A Canadian judge may lose his job over a 2014 trial in which he asked a 19-year-old alleged rape victim why she couldn’t simply keep her knees together.
Justice Robin Camp appeared Friday before a panel of the Canadian Judicial Council, which is investigating the incident and will ultimately decide whether he should be removed from the bench. During the hearing, the 64-year-old judge apologized for what he described as “offensive” questions.
“I was not the good judge,” he told the five-member panel, HuffPost Canada reports. “I thought I was. I struck the wrong tone in counsel submissions. I was rude and facetious.”
In 2014, Camp acquitted the woman’s alleged attacker, Alexander Wagar, of sexual assault. The woman had accused Wagar of raping her over a bathroom sink during a house party, the Washington Post reported.
During the trial, Camp made a number of shocking and misogynistic comments, not only suggesting that the woman wanted to have sex with Wagar but also that she could have done more to stop the attack.
“Why couldn’t you just keep your knees together?” Camp asked the complainant.
Camp also asked “why didn’t you just sink your bottom down into the basin so he couldn’t penetrate you?” and said “some sex and pain sometimes go together,” which is “not necessarily a bad thing.”
Camp’s verdict was later overturned on appeal. Wagar is scheduled to stand trial for a second time in November, the Washington Post reports.

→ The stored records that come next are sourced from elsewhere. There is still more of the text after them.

(* ===== verification/Prelude.v ===== *)
(** * VPNHide Next: verification library

    VPNHide hides VPN interfaces and local ports from chosen Android
    applications.  A JSON configuration is parsed ([kmod/parson.c]) and compiled
    by a control tool ([kmod/vpnhide_ctl.c], [kmod/vpnhide_policy.c]) into a
    binary policy payload; a kernel module ([kmod/main.c]) validates the payload,
    publishes it as an immutable snapshot and answers the questions of its
    kretprobes ([kmod/hooks_*.c]): is this UID hidden from, is this hook on for
    it, may it reach this local port.  A daemon ([daemon/]) reports VPN
    interfaces, cover addresses and the ports each application has bound, keeps a
    history of the counters and serves it; the framework side reads the
    configuration as text and reports its own counters.  [kpatch/] is the module
    again as a patch to the kernel's own sources.

    ** Files and what they model

    Foundations:
    - [Prelude]: machine integers and their wrap-around, the error monad,
      little-endian byte strings, C strings, the binary search that
      [kmod/main.c] writes out five times, the interface of [sort()] and the
      tactics and hint databases of the library.
    - [Abi]: the structures of [kmod/include/vpnhide.h] and
      [kmod/vpnhide_kmod.h], their byte layout, encoders and decoders.
    - [UserMem]: the address space of the process a probe runs in.
    - [Userspace]: JSON trees with the getters of [parson.c], conversions from
      [double], a monad for code whose allocations can fail, [grow_array].

    From a file to a policy in force:
    - [JsonObject], [JsonEdit], [JsonParse], [JsonPrint], [JsonTree], [JsonText]:
      [parson.c], its hash tables, their mutators, its parser, its serializer, deep
      copies, schemas and dotted paths with every allocation, comments and the
      comparison of values.
    - [PolicyResolve]: [vpnhide_policy.c], the resolution of the JSON
      configuration to UID sets and per-UID block rules, with the complement of
      the rules in allowlist mode.
    - [Ctl]: [vpnhide_ctl.c], application hook masks, [sort_uids],
      [pack_policy_v4] and the [load] command up to the ioctl.
    - [Snapshot]: [policy_snapshot_from_v3], [policy_snapshot_from_v4] and their
      helpers; the well-formedness [snapshot_wf] of a published policy.
    - [RoundTrip], [EndToEnd], [Load]: controller and kernel composed; the
      specification of a configuration ([config_hides], [config_blocks],
      [config_hook]) reads the JSON tree only.
    - [CtlMain]: [main] of [vpnhide_ctl.c], every command from its arguments to
      its output, its exit status and the device; [CtlPreview]: the dry run against
      the load; [CtlStats]: the loop of [stats] against a table that changes.

    The module:
    - [PolicyQuery]: the read side of [main.c] ([is_target_uid_val],
      [is_hook_active], [vpnhide_find_port_target]) and [should_block_port] of
      [hooks_socket.c], against declarative specifications.
    - [OwnedPorts]: the owned-port table and the pending-port cache;
      [PendingSeq]: one set of that cache as a concurrent system, recorders and
      publications under the lock, lookups without it, every store and load a step.
    - [Stats], [PortStats]: per-UID and per-port counters, reconciliation with a
      policy, the two snapshot ioctls, expiry and clearing.
    - [Device]: the state behind the control device as one record, publication
      of a policy, the legacy v2 payload, cover addresses, the VPN name cache
      and every command of [handle_vpnhide_ioctl].
    - [CharDev]: [open], [read] and [write] of the device.
    - [DeviceInv]: the module as a step relation over [device]: ioctls, text
      commands, the two halves of a publication (interleavings included) and
      hook events; the invariant [device_wf] of every reachable state.
    - [ModuleInit]: [vpnhide_init], [vpnhide_exit] and the table of probes.
    - [UdpRate], [Bpf]: [hooks_fs.c], the datagram limiter and the laundering of
      BPF traffic statistics.
    - [SeqFilter], [Netlink]: [hooks_netlink.c], the probes that compact
      [/proc/net] text and the [SIOCGIFCONF] buffer in place, and those that cut
      records off netlink dumps.
    - [SocketHooks], [SockOpt], [Names], [PktInfo]: [hooks_socket.c], the probes
      on connect, bind and listen, on socket options, on socket names and
      link-local scopes, and on received packet information.

    The daemon:
    - [Iface]: [generated/iface_lists.h] and [interface.h].
    - [Cover]: [network.c], VPN detection and the choice of the cover interface.
    - [PortScan]: [owned_ports.c], the socket dumps up to the module's table.
    - [StatsRing], [StatsJson]: [stats.c], sampling, the circular history and the
      text a client is sent.
    - [FileHiding]: [file_hiding.c]; [DaemonLoop]: the timers of [main.c] and
      [config_watch.c]; [DaemonMain]: [main] around them, its arguments, its
      descriptors, what it polls and how it dispatches.
    - [Reload]: daemon, tool and module composed, from an inotify event to the
      kernel's decisions.

    The in-tree port:
    - [KCore], [KSocket], [KNet]: what [kpatch/security/vpnhide/] writes
      differently from the module.  Functions it repeats word for word are the
      module's definitions.

    Definitions keep the names of the C functions; a helper named after a part
    of a function models those lines of it, and the prefix [kp_] marks in-tree
    code whose name the module has too.  A table and its element count are one
    list, an RCU pointer is an [option], a section under one lock is one step (where
    a call has two, the state each sees is an argument), and what is copied from user space, the clock and the outcome of each allocation
    are arguments.  Integers are [Z] with explicit wrap-around where the code
    relies on or is exposed to a width.

    ** What is proved

    - The policy path ([CtlMain], [Load], [RoundTrip], [PolicyResolve]): a text
      that parses as a loadable configuration is loaded, and the kernel's
      decisions about UIDs, hooks and ports are those the text describes;
      whatever the file holds and whatever fails, a load is all or nothing, and
      the lines the dry run prints tell exactly the ports that a load blocks
      ([CtlPreview]).
      Conversely any payload the kernel accepts, from any source, yields a
      well-formed snapshot ([Snapshot]).
    - JSON ([JsonObject], [JsonEdit], [JsonParse], [JsonPrint], [JsonTree],
      [JsonText]): the hash tables behave like lists of fields, also under removal with backward
      shifts, the parser ends on every text and writes nothing outside its string
      buffers, arrays and tables, memory pressure never changes its answer, trees
      whose text an [int] can count read back as written, copies are equal and
      schemas are decided.
    - Queries ([PolicyQuery]): binary searches and the early exit of the rule
      scan decide the declarative policy and never read outside a table.  The port
      decision is stated for application UIDs; the code also honours a target that
      names another UID, which [POLICY.md] rules out ([port_target_of_core_uid]).
    - The device ([Device], [DeviceInv]): setting a policy is all or nothing,
      all invariants hold in every reachable state, stale requests change
      nothing, and where two locked sections are not atomic together
      ([stale_writer_admitted], [reader_misses_update],
      [get_stats_race_overreads]) what that lets happen.
    - Tables ([OwnedPorts], [Stats], [PortStats]): open addressing loses and
      invents nothing, counters are exact and survive a policy change.
    - Concurrency ([PendingSeq], [CtlStats]): a lookup of pending ports without the
      lock is wait-free, finds a record that stays, and a positive answer is that
      of one moment, unless a policy is published meanwhile
      ([publication_tears_lookup]); a recording is one step of the sequential
      model; [stats] ends and prints the table of one moment, unless the table grew
      within its last call.
    - Enforcement ([SocketHooks], [SockOpt], [Names], [PktInfo], [SeqFilter],
      [Netlink], [Bpf], [UdpRate]): a connection is refused exactly when policy
      and ownership say so; filtered buffers, dumps and control messages contain
      exactly what is visible; a page of traffic rows keeps its sums when the cover
      is in it; rewritten user memory shows no VPN; the rate limiter bounds what it
      admits over any interval.  Where a probe fails to do so a theorem says how
      ([fib_trie_ret_diverges], [short_getsockname_leaks] and others).
    - The daemon ([Cover], [PortScan], [StatsRing], [StatsJson], [DaemonLoop],
      [DaemonMain], [FileHiding]): VPNs are reported and the best uplink covers them, the
      module owns exactly the endpoints of the dumps, the history refines a
      bounded queue whose deltas add up, its text is one JSON document, due jobs
      run, no descriptor is lost at start-up and events reach their own jobs; a
      change of the configuration file ends up in force ([Reload]).
    - The in-tree port ([KCore], [KSocket], [KNet]): it accepts the same
      payloads, answers the ioctls and text commands alike, refuses the same
      connections and bounds the same sends; where it differs, how
      ([kp_large_batch_unfiltered] and others).

    ** Bounds and fuel

    Loops over a list recurse on it.  The others have fuel that their lemmas
    show to be enough: a binary search has the length of the table plus one; a
    probe sequence the size of its table, as in the code; [bucket_loop] 16
    doublings from 8 (65536 entries need 131072 buckets); [grow_loop] 66
    doublings of a [size_t]; [complement_loop] the 65537 rounds of the C loop;
    [java_lines] the 4096 bytes of its buffer; [compact_loop] and [lines] the
    number of bytes, since each round consumes one at least; the JSON parser
    three units per character and one ([parser_ends]); [object_add] two levels,
    since a rehash finds room for fewer than 2^30 fields ([json_object_add_spec]),
    which is what a text of less than 2^32 bytes can name; the string loop one round
    per character ([process_loop_ends]); [shift_loop] one round less
    than there are cells, as in the code; copies and schemas the depth of the tree
    and one; [stats_loop] the two
    rounds of a table that does not change meanwhile; [stats_session] and
    [read_kernel_stats] as many rounds as the tables can grow
    ([ctl_stats_consistent], [read_kernel_stats_terminates]); [remove_from] one unit
    per character.  Only the
    [fib_trie] scan has no sufficient fuel: that is what [fib_trie_ret_diverges]
    states.

    ** Parameters

    Classes with laws, each with an instance that satisfies them:
    [KSort]/[KSortLaws] is the kernel's [sort()] by its documented contract
    ([merge_ksort]); [FloatConv]/[FloatConvLaws] the conversion of [double] to
    integers, determined for values in range ([arm64_conv]);
    [Strtod]/[StrtodLaws] and [FormatNumber]/[FormatNumberLaws] the C library's
    reading and printing of numbers, determined for integers a [double] holds
    exactly ([integer_strtod], [integer_format]); [FillLaws] what a fill routine
    of the kernel does to a socket buffer.  Arguments: [scan3] and [scan2], the
    two [sscanf] calls of [vpnhide_dev_write], which yield unsigned 32-bit values
    ([ScanLaws]); [inet_pton]; [HZ], the tick rate; [ipv6_is_linklocal]; the
    results of system calls, socket dumps, probe registrations and files the
    daemon and the tool read.

    ** Not modelled

    Memory ordering beyond the freedom that the barriers of the pending-port cache
    leave; every other section under one lock is one step.  Messages on standard
    error and debugging output.  Of the daemon what the kernel does with its system
    calls.  Of [parson.c] what the program does not call: writing files, setting
    and removing by a dotted path.  Of [kpatch/] the scripts that patch a kernel.
    Tests and build files.

    ** Order of extension

    The publication of a policy as interleaved stores, with the reset of the
    counters repaired; dotted paths as an update of a tree; the kretprobe instances
    a call that sleeps holds. *)
From Stdlib Require Import Strings.Byte NArith ZArith Lia.
From stdpp Require Export base sorting numbers list.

Earlier this week, the alleged victim told the panel that Camp’s comments led her to consider suicide.
“He made me hate myself and he made me feel like I should have done something ... that I was some kind of slut,” she said, according to HuffPost Canada.
Alice Woolley is among several legal experts at the University of Calgary who filed complaints against Camp. She told The Canada Press earlier this week that she hopes the panel “will look at all of the issues raised by his decision ― not only his treatment of the complainant, which was truly appalling, but also his disregard for the law.”
Camp has been ordered not to hear cases until further notice.